[Numpy-discussion] numpy ufuncs and COREPY - any info?

Fri May 22 06:08:21 EDT 2009

A Friday 22 May 2009 11:42:56 Gregor Thalhammer escrigué:
> dmitrey schrieb:
> > hi all,
> > has anyone already tried to compare using an ordinary numpy ufunc vs
> > that one from corepy, first of all I mean the project
> > http://socghop.appspot.com/student_project/show/google/gsoc2009/python/t1
> >24024628235
> >
> > It would be interesting to know what is speedup for (eg) vec ** 0.5 or
> > (if it's possible - it isn't pure ufunc) numpy.dot(Matrix, vec). Or
> > any another example.
>
> I have no experience with the mentioned CorePy, but recently I was
> playing around with accelerated ufuncs using Intels Math Kernel Library
> (MKL). These improvements are now part of the numexpr package
> http://code.google.com/p/numexpr/
> Some remarks on possible speed improvements on recent Intel x86 processors.
> 1) basic arithmetic ufuncs (add, sub, mul, ...) in standard numpy are
> fast (SSE is used) and speed is limited by memory bandwidth.
> 2) the speed of many transcendental functions (exp, sin, cos, pow, ...)
> can be improved by _roughly_ a factor of five (single core) by using the
> MKL. Most of the improvements stem from using faster algorithms with a
> vectorized implementation. Note: the speed improvement depends on a
> _lot_ of other circumstances.
> 3) Improving performance by using multi cores is much more difficult.
> Only for sufficiently large (>1e5) arrays a significant speedup is
> possible. Where a speed gain is possible, the MKL uses several cores.
> Some experimentation showed that adding a few OpenMP constructs you
> could get a similar speedup with numpy.
> 4) numpy.dot uses optimized implementations.

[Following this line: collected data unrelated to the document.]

(* ===== verification/Values.v ===== *)
(** Go values of type [any], as they reach the query pipeline (decoded JSON,
    parsed literals, times), and the parts of Go's standard library that turn
    them into text or parse them and are not spelled out here: number formatting
    and parsing of floats, [fmt.Sprint] on composite values, and [time.Parse].
    They are the operations of [GoRuntime]; a concrete instance, [demo_runtime],
    is given for evaluation on examples. *)

From S2P Require Import Prelude GoStrings.
From stdpp Require Import options.
#[local] Open Scope Z_scope.

(** A [float64] or [float32] is its value, [mantissa * 2 ^ exponent]; a
    [time.Time] is its instant, in nanoseconds. *)
Inductive gval : Type :=
| VNil
| VBool (b : bool)
| VInt (n : Z)
| VInt32 (n : Z)
| VInt64 (n : Z)
| VIntOther (n : Z)
| VFloat64 (m e : Z)
| VFloat32 (m e : Z)
| VNumber (s : string)
| VStr (s : string)
| VList (l : list gval)
| VStrs (l : list string)
| VTime (nanos : Z)
| VOther (repr : string).

Class GoRuntime : Type := {
  (** [strconv.FormatFloat(v, 'f', -1, 64)] *)
  FormatFloat : Z -> Z -> string;
  (** [strconv.ParseFloat(s, 64)]; [inl] is the text of its error *)
  ParseFloat : string -> string + Z * Z;
  (** [fmt.Sprint] *)
  Sprint : gval -> string;
  (** [json.Number.Float64] *)
  NumberFloat64 : string -> option (Z * Z);
  (** [time.Parse layout s], the instant in nanoseconds *)
  TimeParse : string -> string -> option Z;
  (** [int(v)] of a whole [float64] that [int] cannot hold: left open by Go *)
  IntOfHuge : Z -> Z;
}.

(** The whole number a float denotes, when it denotes one. *)
Definition float_whole (m e : Z) : option Z :=
  if 0 <=? e then Some (m * 2 ^ e)
  else if m mod (2 ^ (- e)) =? 0 then Some (m / 2 ^ (- e)) else None.

(** [float64(n)]: the nearest multiple of a power of two with a 53-bit
    mantissa, ties to the even one. *)
Definition float64_of_int (n : Z) : Z :=
  let a := Z.abs n in
  let k := Z.max 0 (Z.log2 a - 52) in
  let q := a / 2 ^ k in
  let r := a mod 2 ^ k in
  let q := if (2 ^ k <? 2 * r) || ((2 ^ k =? 2 * r) && Z.odd q) then q + 1 else q in
  Z.sgn n * (q * 2 ^ k).

(** [int(v)] of a whole [float64]. *)
Definition int_of_float `{GoRuntime} (n : Z) : Z :=
  if (- 2 ^ 63 <=? n) && (n <? 2 ^ 63) then n else IntOfHuge n.

Definition parse_digits (s : string) : option Z :=
  (fix go s acc := match s with
    | EmptyString => Some acc
    | String c s' => if is_digit c then go s' (acc * 10 + Z.of_nat (code c - 48)) else None
    end) s 0.

(** [strconv.ParseInt(s, 10, 64)] on a string of decimal digits. *)
Definition ParseInt (s : string) : option Z :=
  if str_empty s then None else
  match parse_digits s with
  | Some n => if n <? 2 ^ 63 then Some n else None
  | None => None
  end.

(** A small runtime for running the model on examples: it formats and parses
    whole numbers only, and reads dates of the form YYYY-MM-DD by shape. *)
Definition demo_date_shape (s : string) : bool :=
  match Split "-" s with
  | [y; m; d] =>
      (String.length y =? 4)%nat && (String.length m =? 2)%nat && (String.length d =? 2)%nat
      && str_forallb is_digit y && str_forallb is_digit m && str_forallb is_digit d
  | _ => false
  end.

Definition demo_runtime : GoRuntime := {|
  FormatFloat m e := match float_whole m e with Some n => Itoa n | None => "0.5" end;
  ParseFloat s := match parse_digits s with
    | Some n => inr (n, 0)
    | None => if String.eqb s "0.5" then inr (1, -1) else inl "invalid syntax"
    end;
  Sprint v := match v with
    | VStr s => s | VInt n | VInt32 n | VInt64 n | VIntOther n => Itoa n
    | VBool b => if b then "true" else "false"
    | VNil => "<nil>" | VNumber s => s
    | VFloat64 m e | VFloat32 m e => match float_whole m e with Some n => Itoa n | None => "0.5" end
    | _ => "?"
    end;
  NumberFloat64 s := match parse_digits s with Some n => Some (n, 0) | None => None end;
  TimeParse layout s :=
    if String.eqb layout "2006-01-02" && demo_date_shape s
    then Some (Z.of_nat (String.length s)) else None;
  IntOfHuge n := - 2 ^ 63;
|}.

Good points Gregor.  However, I wouldn't say that improving performance by 
using multi cores is *that* difficult, but rather that multi cores can only be 
used efficiently *whenever* the memory bandwith is not a limitation.  An 
example of this is the computation of transcendental functions, where, even 
using vectorized implementations, the computation speed is still CPU-bounded 
in many cases.  And you have experimented yourself very good speed-ups for 
these cases with your implementation of numexpr/MKL :)

Cheers,

-- 
Francesc Alted